Seed treatment 101

This growing season, Minnesota Soybean is reminding producers to keep in mind the risks that come with mixing treated and untreated seed. It is essential that those who treat, handle, transport and plant treated seed manage them properly and in accordance with the label instructions to minimize the risk of pesticide exposure to non-target organisms.

Seeds can be treated for pesticides, insecticides, fungicides, nematicide, sudden death syndrome, plant growth regulators and inoculants and biologicals.

The seeds are treated for two out of the six segments. The seeds are generally a distinctive color as a way to easily identify them, as well as to follow the federal law. Growers look at their fields’ history to decide what they will focus on in the treated seed if they are to buy it.

These seeds need to be planted according to their label and packaging instructions.

When treated seed is used in a field, growers shouldn’t mix in untreated seed. By mixing the two there is a risk of uniformity of each plant being compromised. Growers want the plants to be almost identical and when there is a mixture of treated and untreated seed there is a risk of variation in height, growth, reduced treatment effectiveness, all of which can affect yield and impact management. 
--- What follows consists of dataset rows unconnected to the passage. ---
Lemma u32_add a b : u32 (u32 a + b) = u32 (a + b).
Proof. unfold u32. by rewrite Zplus_mod_idemp_l. Qed.
Lemma u32_sub a b : u32 (u32 a - b) = u32 (a - b).
Proof. unfold u32. by rewrite Zminus_mod_idemp_l. Qed.

Lemma vlen_perm {A} (l k : list A) : l ≡ₚ k → vlen l = vlen k.
Proof. intros Hp. unfold vlen. by rewrite Hp. Qed.

Lemma rep_lookup g ls idx e :
  rep g ls → vget (dependGraph g) idx = Ok e →
  ∃ l, 0 ≤ idx < vlen (dependGraph g) ∧ dependGraph g !! Z.to_nat idx = Some e ∧ ls !! Z.to_nat idx = Some l ∧
    seg (nodes g) (link e) l None.
Proof.
  intros [[Hlen _] Hs _ _] [Hi He]%vget_Ok. destruct (lookup_lt_is_Some_2 ls (Z.to_nat idx)) as [l Hl].
  { apply lookup_lt_Some in He. lia. }
  exists l. split_and!; [done|apply lookup_lt_Some in He; unfold vlen; lia|done|done|by eapply Hs].
Qed.

Lemma dep_insert_rep g ls idx x e :
  rep g ls → vget (dependGraph g) idx = Ok e →
  ∃ g' l p, insert g idx x = Ok g' ∧ ls !! Z.to_nat idx = Some l ∧ rep g' (<[Z.to_nat idx := (p, x) :: l]> ls) ∧
    ∃ k, dependGraph g' = <[Z.to_nat idx := mkEntry (inst e) k]> (dependGraph g).
Proof.
  intros Hr Hg. destruct (rep_lookup g ls idx e Hr Hg) as (l & Hi & He & Hl & Hs).
  unfold insert. rewrite Hg. cbn [mbind res_bind heap_new]. rewrite vset_in by done. cbn [mbind res_bind].
  eexists _, l, (next (nodes g)). split; [done|]. split; [done|]. split; [|eauto].
  pose proof Hr as [_ _ Hh Hc]. pose proof (heap_tracks_fresh _ _ Hh) as Hfresh.
  eapply (rep_update g _ ls _ _ l); [done|done|done|done| | | |]; simpl.
  - split; [done|]. exists (link e). rewrite lookup_insert_eq. split; [done|]. eapply seg_frame; [|done].
    intros a Ha. simpl. rewrite lookup_insert_ne; [done|]. intros <-.
    apply tracks_nodup in Hh as [_ Hd]. apply not_elem_of_dom in Hfresh. apply Hfresh. rewrite Hd.
    apply elem_of_list_to_set. pose proof (concat_perm ls _ l [] Hl) as Hp. rewrite app_nil_r in Hp. rewrite <-Hp.
    rewrite fmap_app. set_solver.
  - intros a _ [y Hy]. rewrite lookup_insert_ne; [done|]. intros <-. congruence.
  - rewrite (concat_push ls _ _ l Hl). exact (heap_tracks_new (nodes g) _ (mkEntry (Some x) (link e)) Hh).
  - rewrite Hc, u32_add. f_equal. rewrite (vlen_perm _ _ (concat_push ls _ _ l Hl)). unfold vlen. simpl. lia.
Qed.

(** Changing the producer only. *)
Lemma producer_rep g ls idx e x :
  rep g ls → vget (dependGraph g) idx = Ok e →
  rep (with_heads g (<[Z.to_nat idx := mkEntry x (link e)]> (dependGraph g)) (nodes g) (memAllocCounter g)) ls.
Proof.
  intros Hr Hg. destruct (rep_lookup g ls idx e Hr Hg) as (l & Hi & He & Hl & Hs). pose proof Hr as [_ _ Hh Hc].
  rewrite <-(list_insert_id ls (Z.to_nat idx) l Hl). eapply (rep_update g _ ls _ _ l); try done;
    by rewrite (list_insert_id ls _ l Hl).
Qed.

(** The heap and the counter without one node. *)
Lemma delete_tracks g ls i l1 a x l2 (h : heap DepEntry) :
  rep g ls → ls !! i = Some (l1 ++ (a, x) :: l2) → dom (cells h) = dom (cells (nodes g)) → next h = next (nodes g) →
  heap_tracks (Heap (delete a (cells h)) (next h)) (Some <$> (concat (<[i := l1 ++ l2]> ls)).*1) ∧
  u32 (memAllocCounter g - 1) = u32 (vlen (concat (<[i := l1 ++ l2]> ls))).
Proof.
  intros [_ _ Hh Hc] Hl Hd Hn. pose proof (concat_cons ls i l1 (a, x) l2 Hl) as Hp. split.
  - apply heap_tracks_delete. change (heap_tracks h (Some <$> ((a, x) :: concat (<[i := l1 ++ l2]> ls)).*1)).
    rewrite <-Hp. destruct Hh as (ps & E & H1 & H2 & H3). exists ps. rewrite Hd, Hn. done.
  - rewrite Hc, u32_sub. f_equal. rewrite (vlen_perm _ _ Hp). unfold vlen. simpl. lia.
Qed.

Lemma dep_pop_rep g ls idx e a x l :
  rep g ls → vget (dependGraph g) idx = Ok e → ls !! Z.to_nat idx = Some ((a, x) :: l) →
  ∃ g', pop g idx = Ok (Some x, g') ∧ rep g' (<[Z.to_nat idx := l]> ls) ∧
    ∃ k, dependGraph g' = <[Z.to_nat idx := mkEntry (inst e) k]> (dependGraph g).
Proof.
  intros Hr Hg Hl. destruct (rep_lookup g ls idx e Hr Hg) as (l' & Hi & He & Hl' & Hs). simplify_eq.
  destruct Hs as (Hlink & n & Hn & Hs). unfold pop. rewrite Hg. cbn [mbind res_bind]. rewrite Hlink.
  cbn [heap_deref]. rewrite Hn. cbn [mbind res_bind link inst]. rewrite vset_in by done. cbn [mbind res_bind].
  unfold heap_delete. cbn [heap_deref]. rewrite Hn. cbn [mbind res_bind]. eexists. split; [done|]. split; [|eauto].
  destruct (rep_list_nodup g ls _ _ Hr Hl) as [Hnd _]. simpl in Hnd. apply NoDup_cons in Hnd as [Hna _].
  destruct (delete_tracks g ls _ [] a x l (nodes g) Hr Hl eq_refl eq_refl) as [Hh Hc].
  eapply (rep_update g _ ls _ _ ((a, x) :: l)); [done|done|done|done| | |done|done]; simpl.
  - eapply seg_frame; [|done]. intros b Hb. simpl. rewrite lookup_delete_ne; [done|]. intros <-. done.
  - intros b Hb _. rewrite lookup_delete_ne; [done|]. intros <-. set_solver.
Qed.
With the risks associated with mixing treated and untreated seed, the only time it’s recommended to mix treated and untreated seed is when there is a shortage on one seed or the other and it’s needed to finish planting the field.  

Once planting is finished and if there is leftover treated seed there are specific instructions for disposing of it.
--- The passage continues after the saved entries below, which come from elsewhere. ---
(* ===== verification/FuPool.v ===== *)
(** * Functional units

    [FUPool] of [cpu/o3/fu_pool.hh] and [fu_pool.cc]: which units are busy and, per
    class of operations, a circular queue of the units that perform it.  The [FuncUnit]
    objects, which only carry names for printing and copies of the capabilities, are
    left out; [Num_OpClasses], the size of a generated enumeration, is an argument. *)

From S2P Require Import Prelude.

Module FUPool.

(** The parameters ([cpu/func_unit.hh]). *)
Record OpDesc := mkOp { opClass : Z; opLat : Z; op_pipelined : bool }.
Record FUDesc := mkFU { opDescList : list OpDesc; number : Z }.

Record FUIdxQueue := mkQueue { idx : Z; size : Z; funcUnitsIdx : list Z }.
Definition FUIdxQueue_new : FUIdxQueue := mkQueue 0 0 [].

Definition addFU (q : FUIdxQueue) (fu_idx : Z) : FUIdxQueue :=
  mkQueue (idx q) (size q + 1) (funcUnitsIdx q ++ [fu_idx]).

Definition getFU (q : FUIdxQueue) : res (Z * FUIdxQueue) :=
  retval ← vget (funcUnitsIdx q) (idx q);
  let i := idx q + 1 in
  Ok (retval, mkQueue (if i =? size q then 0 else i) (size q) (funcUnitsIdx q)).

Record t := mkPool {
  maxOpLatencies : list Z; pipelined : list bool; capabilityList : list bool; unitBusy : list bool;
  unitsToBeFreed : list Z; fuPerCapList : list FUIdxQueue; numFU : Z
}.

Definition with_caps (p : t) lat pip cap fus n : t := mkPool lat pip cap (unitBusy p) (unitsToBeFreed p) fus n.
Definition with_units (p : t) busy fr fus : t :=
  mkPool (maxOpLatencies p) (pipelined p) (capabilityList p) busy fr fus (numFU p).

(** ** Construction *)
Fixpoint add_units (q : FUIdxQueue) (first : Z) (n : nat) : FUIdxQueue :=
  match n with O => q | S n => add_units (addFU q first) (first + 1) n end.

(** One operation of a description. *)
Definition add_op (p : t) (n : Z) (o : OpDesc) : res t :=
  cap ← vset (capabilityList p) (opClass o) true;
  q ← vget (fuPerCapList p) (opClass o);
  fus ← vset (fuPerCapList p) (opClass o) (add_units q (numFU p) (Z.to_nat n));
  l ← vget (maxOpLatencies p) (opClass o);
  lat ← vset (maxOpLatencies p) (opClass o) (if l <? opLat o then opLat o else l);
  b ← vget (pipelined p) (opClass o);
  pip ← vset (pipelined p) (opClass o) (if op_pipelined o then b else false);
  Ok (with_caps p lat pip cap fus (numFU p)).

Fixpoint add_ops (p : t) (n : Z) (os : list OpDesc) : res t :=
  match os with [] => Ok p | o :: os => p ← add_op p n o; add_ops p n os end.

Fixpoint add_descs (p : t) (ds : list FUDesc) : res t :=
  match ds with
  | [] => Ok p
  | d :: ds =>
      p ← (if negb (number d =? 0) then
             p ← add_ops p (number d) (opDescList d);
             Ok (with_caps p (maxOpLatencies p) (pipelined p) (capabilityList p) (fuPerCapList p) (numFU p + number d))
           else Ok p);
      add_descs p ds
  end.

Definition no_units (numOpClasses : nat) : t :=
  mkPool (replicate numOpClasses 0) (replicate numOpClasses true) (replicate numOpClasses false) [] []
    (replicate numOpClasses FUIdxQueue_new) 0.

Definition create (numOpClasses : nat) (FUList : list FUDesc) : res t :=
  p ← add_descs (no_units numOpClasses) FUList;
  Ok (with_units p (replicate (Z.to_nat (numFU p)) false) (unitsToBeFreed p) (fuPerCapList p)).

(** ** Operations *)
Definition NoCapableFU : Z := -2.
Definition NoFreeFU : Z := -1.

(** The search of [getUnit]: a free unit, or [None] when it is back at the first one. *)
Fixpoint search (fuel : nat) (busy : list bool) (start_idx fu_idx : Z) (q : FUIdxQueue) : res (option Z * FUIdxQueue) :=
  match fuel with
  | O => Err Diverges
  | S fuel =>
      b ← vget busy fu_idx;
      if (b : bool) then
        '(fu_idx, q) ← getFU q;
        if fu_idx =? start_idx then Ok (None, q) else search fuel busy start_idx fu_idx q
      else Ok (Some fu_idx, q)
  end.

Definition getUnit (p : t) (capability : Z) : res (Z * t) :=
  c ← vget (capabilityList p) capability;
  if negb c then Ok (NoCapableFU, p)
  else
    q ← vget (fuPerCapList p) capability;
    '(start_idx, q) ← getFU q;
    '(r, q) ← search (S (length (funcUnitsIdx q))) (unitBusy p) start_idx start_idx q;
    fus ← vset (fuPerCapList p) capability q;
    match r with
    | None => Ok (NoFreeFU, with_units p (unitBusy p) (unitsToBeFreed p) fus)
    | Some fu_idx =>
        _ ← assert_ (fu_idx <? numFU p);
        busy ← vset (unitBusy p) fu_idx true;
        Ok (fu_idx, with_units p busy (unitsToBeFreed p) fus)
    end.

Definition freeUnitNextCycle (p : t) (fu_idx : Z) : res t :=
  b ← vget (unitBusy p) fu_idx;
  _ ← assert_ b;
  Ok (with_units p (unitBusy p) (unitsToBeFreed p ++ [fu_idx]) (fuPerCapList p)).

(** Units are freed from the back of the list. *)
Fixpoint free_units (busy : list bool) (fr : list Z) : res (list bool) :=
  match fr with
  | [] => Ok busy
  | fu_idx :: fr => b ← vget busy fu_idx; _ ← assert_ b; busy ← vset busy fu_idx false; free_units busy fr
  end.

Definition processFreeUnits (p : t) : res t :=
  busy ← free_units (unitBusy p) (rev (unitsToBeFreed p));
  Ok (with_units p busy [] (fuPerCapList p)).

Definition getOpLatency (p : t) (capability : Z) : res Z := vget (maxOpLatencies p) capability.
Definition isPipelined (p : t) (capability : Z) : res bool := vget (pipelined p) capability.
Definition isDrained (p : t) : bool := forallb negb (take (Z.to_nat (numFU p)) (unitBusy p)).

(** ** The circular queue *)
Record queue_ok (q : FUIdxQueue) : Prop := {
  qo_size : size q = vlen (funcUnitsIdx q);
  qo_idx : 0 ≤ idx q < size q
}.

(** The units in the order in which they come next. *)
Definition rotation (q : FUIdxQueue) : list Z :=
  drop (Z.to_nat (idx q)) (funcUnitsIdx q) ++ take (Z.to_nat (idx q)) (funcUnitsIdx q).

Lemma rotation_perm q : rotation q ≡ₚ funcUnitsIdx q.
Proof. unfold rotation. by rewrite Permutation_app_comm, take_drop. Qed.

Lemma getFU_spec q :
  queue_ok q → ∃ x r q', rotation q = x :: r ∧ getFU q = Ok (x, q') ∧ queue_ok q' ∧ rotation q' = r ++ [x] ∧
    funcUnitsIdx q' = funcUnitsIdx q.
Proof.
  intros [Hs Hi]. destruct (vlookup_lt (funcUnitsIdx q) (idx q)) as [x Hx]; [lia|].
  exists x. unfold rotation, getFU. rewrite (drop_S _ x) by done. eexists _, _. split; [done|].
  rewrite (vget_in _ _ _ (proj1 Hi) Hx). cbn [mbind res_bind]. split; [done|]. unfold vlen in Hs.
  destruct (Z.eqb_spec (idx q + 1) (size q)) as [E|E]; (split; [split; simpl; unfold vlen; lia|]); simpl; (split; [|done]).
  - rewrite (drop_ge _ (S (Z.to_nat (idx q)))) by lia. change (Z.to_nat 0) with O. rewrite drop_0, take_0, app_nil_r. simpl.
    rewrite <-(take_S_r _ _ _ Hx). by rewrite take_ge by lia.
  - replace (Z.to_nat (idx q + 1)) with (S (Z.to_nat (idx q))) by lia. rewrite (take_S_r _ _ _ Hx). by rewrite app_assoc.
Qed.

(** ** The search *)
Definition is_free (busy : list bool) (u : Z) : bool := bool_decide (busy !! Z.to_nat u = Some false).
Definition units_ok (busy : list bool) (us : list Z) : Prop := Forall (λ u, 0 ≤ u < vlen busy) us.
The first way to rid of it and the best way is to plant the treated seed than to do anything else with it. Treated seed is more costly for growers and to get the best return on investment, it should be planted.

It should never be thrown on the ground because it can be harmful to animals that digest it.
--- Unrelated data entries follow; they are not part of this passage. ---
Lemma addReady_wf n m o p :
  wf n m o → can_add n m o p →
  ∃ o' i q, addReady m o p = Ok o' ∧ wf n m o' ∧ m !! p = Some i ∧ readyInsts o !! Z.to_nat (opClass i) = Some q ∧
    ∃ q', q' ≡ₚ p :: q ∧ readyInsts o' = <[Z.to_nat (opClass i) := q']> (readyInsts o).
Proof.
  intros Hw (i & Hi & Hc & Hnew). pose proof Hw as [(L1 & L2 & L3) H2 H3 H4 _ _ _ _].
  set (c := opClass i) in *. destruct (wf_class n m o c Hw Hc) as (q & it & on & Hq & Hit & Hon & Hok).
  assert (Hcn : (Z.to_nat c < n)%nat) by lia. assert (Hcz : Z.of_nat (Z.to_nat c) = c) by lia.
  assert (Hage : seqNum i = age m p) by (unfold age; by rewrite Hi).
  destruct (push_spec m p (seqNum i) q) as (q' & Hpush & Hperm & Hso & Hhead).
  { intros x Hx. destruct (H2 _ _ _ Hq Hx) as (j & ? & _). eauto. }
  { intros x Hx. rewrite Hage. by eapply Hnew. }
  { done. }
  { by eapply H3. }
  assert (Hlive' : ∀ x, x ∈ q' → ∃ j, m !! x = Some j ∧ opClass j = Z.of_nat (Z.to_nat c)).
  { intros x Hx. rewrite Hperm in Hx. apply elem_of_cons in Hx as [->|Hx]; [exists i; by rewrite Hcz|by eapply H2]. }
  assert (Hages' : ∀ c' k x x', c' ≠ Z.to_nat c → readyInsts o !! c' = Some k → x ∈ q' → x' ∈ k → age m x ≠ age m x').
  { intros c' k x x' Hne Hk Hx Hx' Ha. rewrite Hperm in Hx. apply elem_of_cons in Hx as [->|Hx]; [by eapply Hnew|].
    assert (x = x') as -> by exact (H4 _ _ _ _ _ _ Hq Hk Hx Hx' Ha).
    destruct (H2 _ _ _ Hq Hx) as (j & ? & ?), (H2 _ _ _ Hk Hx') as (j' & ? & ?). simplify_eq. lia. }
  assert (Hold : ∀ e, e ∈ listOrder o → oldestInst (snd e) ≠ seqNum i).
  { intros e He. destruct (wf_entry_head n m o e Hw He) as (x & k & Hk & -> & _). rewrite Hage. eapply Hnew; [done|by left]. }
  unfold addReady, deref. rewrite Hi. cbn [mbind res_bind]. fold c. rewrite (vget_in _ _ _ (proj1 Hc) Hq). cbn [mbind res_bind].
  rewrite Hpush. cbn [mbind res_bind]. rewrite vset_in by (unfold vlen; lia). cbn [mbind res_bind queueOnList].
  rewrite (vget_in _ _ _ (proj1 Hc) Hon). cbn [mbind res_bind].
  destruct q as [|x q]; simpl in Hok.
  - destruct Hok as (-> & -> & Hno). subst q'. cbn [negb].
    rewrite (addToOrderList_eq m _ c p [] i); [|simpl; rewrite vlen_insert; unfold vlen; lia|simpl; apply list_lookup_insert_eq; lia|
      done|simpl; rewrite length_insert; lia|simpl; rewrite length_insert; lia].
    eexists _, i, []. split; [done|]. split; [|split_and!; [done|done|by exists [p]]].
    destruct (add_node (λ y, seqNum i <? oldestInst y) (listOrder o) (fresh o) (mkEntry c (seqNum i)) (wf_nodes _ _ _ Hw) Hold)
      as [N1 N2 N3]; [done|].
    apply (wf_change n m o (Z.to_nat c) [] [p]); try done.
    + intros e He. rewrite insert_before_perm, elem_of_cons. split; [|by right]. intros [->|?]; [|done]. simpl in He. lia.
    + split; [done|]. exists (fresh o). split_and!; [done| |].
      * rewrite insert_before_perm, Hage, Hcz. by left.
      * intros e He Ht. rewrite insert_before_perm in He. apply elem_of_cons in He as [->|He]; [done|]. exfalso. by apply (Hno e).
  - destruct Hok as (-> & id & -> & Hin & Huniq). cbn [negb]. rewrite Hcz in Hin. setoid_rewrite Hcz in Huniq.
    destruct (wf_split n m o _ Hw Hin) as (pre & post & E & Hpre & Hpost).
    assert (Hx : ∃ j, m !! x = Some j ∧ seqNum j = age m x).
    { destruct (H2 _ _ x Hq ltac:(by left)) as (j & Hj & _). exists j. split; [done|]. unfold age. by rewrite Hj. }
    destruct (Z.ltb_spec (seqNum i) (age m x)) as [Hlt|Hge].
    + subst q'. cbn [top]. unfold deref. rewrite Hi. cbn [mbind res_bind readyIt]. rewrite (vget_in _ _ _ (proj1 Hc) Hit).
      cbn [mbind res_bind listOrder]. rewrite E, from_node_spec by done. simpl oldestInst.
      rewrite (proj2 (Z.ltb_lt _ _)) by done.
      rewrite erase_spec by done.
      rewrite (addToOrderList_eq m _ c p (x :: q) i); [|simpl; rewrite vlen_insert; unfold vlen; lia|simpl; apply list_lookup_insert_eq; lia|
        done|simpl; rewrite length_insert; lia|simpl; rewrite length_insert; lia].
      eexists _, i, (x :: q). split; [done|]. split; [|split_and!; [done|done|by exists (p :: x :: q)]].
      pose proof (λ y, without_node n m o pre (id, mkEntry c (age m x)) post y Hw E) as Hwo.
      destruct (add_node (λ y, seqNum i <? oldestInst y) (pre ++ post) (fresh o) (mkEntry c (seqNum i)))
        as [N1 N2 N3]; [by eapply nodes_sub; [eapply wf_nodes|]|intros y Hy; apply Hold; rewrite E; set_solver|done|].
      apply (wf_change n m o (Z.to_nat c) (x :: q) (p :: x :: q)); try done.
      * intros e He. rewrite insert_before_perm, elem_of_cons. rewrite (Hwo e). simpl.
        split; [intros [->|?]; [simpl in He; lia|naive_solver]|]. intros ?. right. split; [done|lia].
      * split; [done|]. exists (fresh o). split_and!; [done| |].
        -- rewrite insert_before_perm, Hage, Hcz. by left.
        -- intros e He Ht. rewrite insert_before_perm in He. apply elem_of_cons in He as [->|He]; [done|].
           apply (Hwo e) in He as [_ He]. simpl in He. lia.
    + destruct Hhead as [k ->]. cbn [top]. destruct Hx as (j & Hj & Hja). unfold deref. rewrite Hj. cbn [mbind res_bind readyIt].
      rewrite (vget_in _ _ _ (proj1 Hc) Hit). cbn [mbind res_bind listOrder]. rewrite E, from_node_spec by done. simpl oldestInst.
      rewrite (proj2 (Z.ltb_ge _ _)) by lia. rewrite <-E.
      eexists _, i, (x :: q). split; [done|]. split; [|split_and!; [done|done|by exists (x :: k)]].
      destruct (wf_nodes _ _ _ Hw) as [N1 N2 N3].
      rewrite <-(list_insert_id (readyIt o) _ _ Hit), <-(list_insert_id (queueOnList o) _ _ Hon).
      apply (wf_change n m o (Z.to_nat c) (x :: q) (x :: k)); try done.
      split; [done|]. exists id. rewrite Hcz. done.
Qed.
According to the Minnesota Pollution Control Agency (MPCA), growers should not dispose of treated seed in the following ways:

• Buried for disposal, except in a permitted solid waste landfill, even if burial is stated as a disposal option on the treated seed label, except that farmers in Minnesota may bury treated seeds from their own farm on the farm property. Spreading and incorporation into soil, except by a farmer of their own treated seeds on their own farm, is considered being buried for disposal and is not allowed.

• Composted

• Burned, except in a permitted Waste-To-Energy (WTE) incineration facility. Waste treated seed may not be burned openly, in corn or wood stoves, or in residential or commercial boilers, including by farmers.

• Used for ethanol, biodiesel, or other fermentation or oil processing, unless specifically approved by the MPCA. Though some treated seed labels still list ethanol production as a management option if no measurable residues of pesticides remain in resulting by-products used in agronomic practice, the MPCA is not aware of any currently available use that does not raise this risk.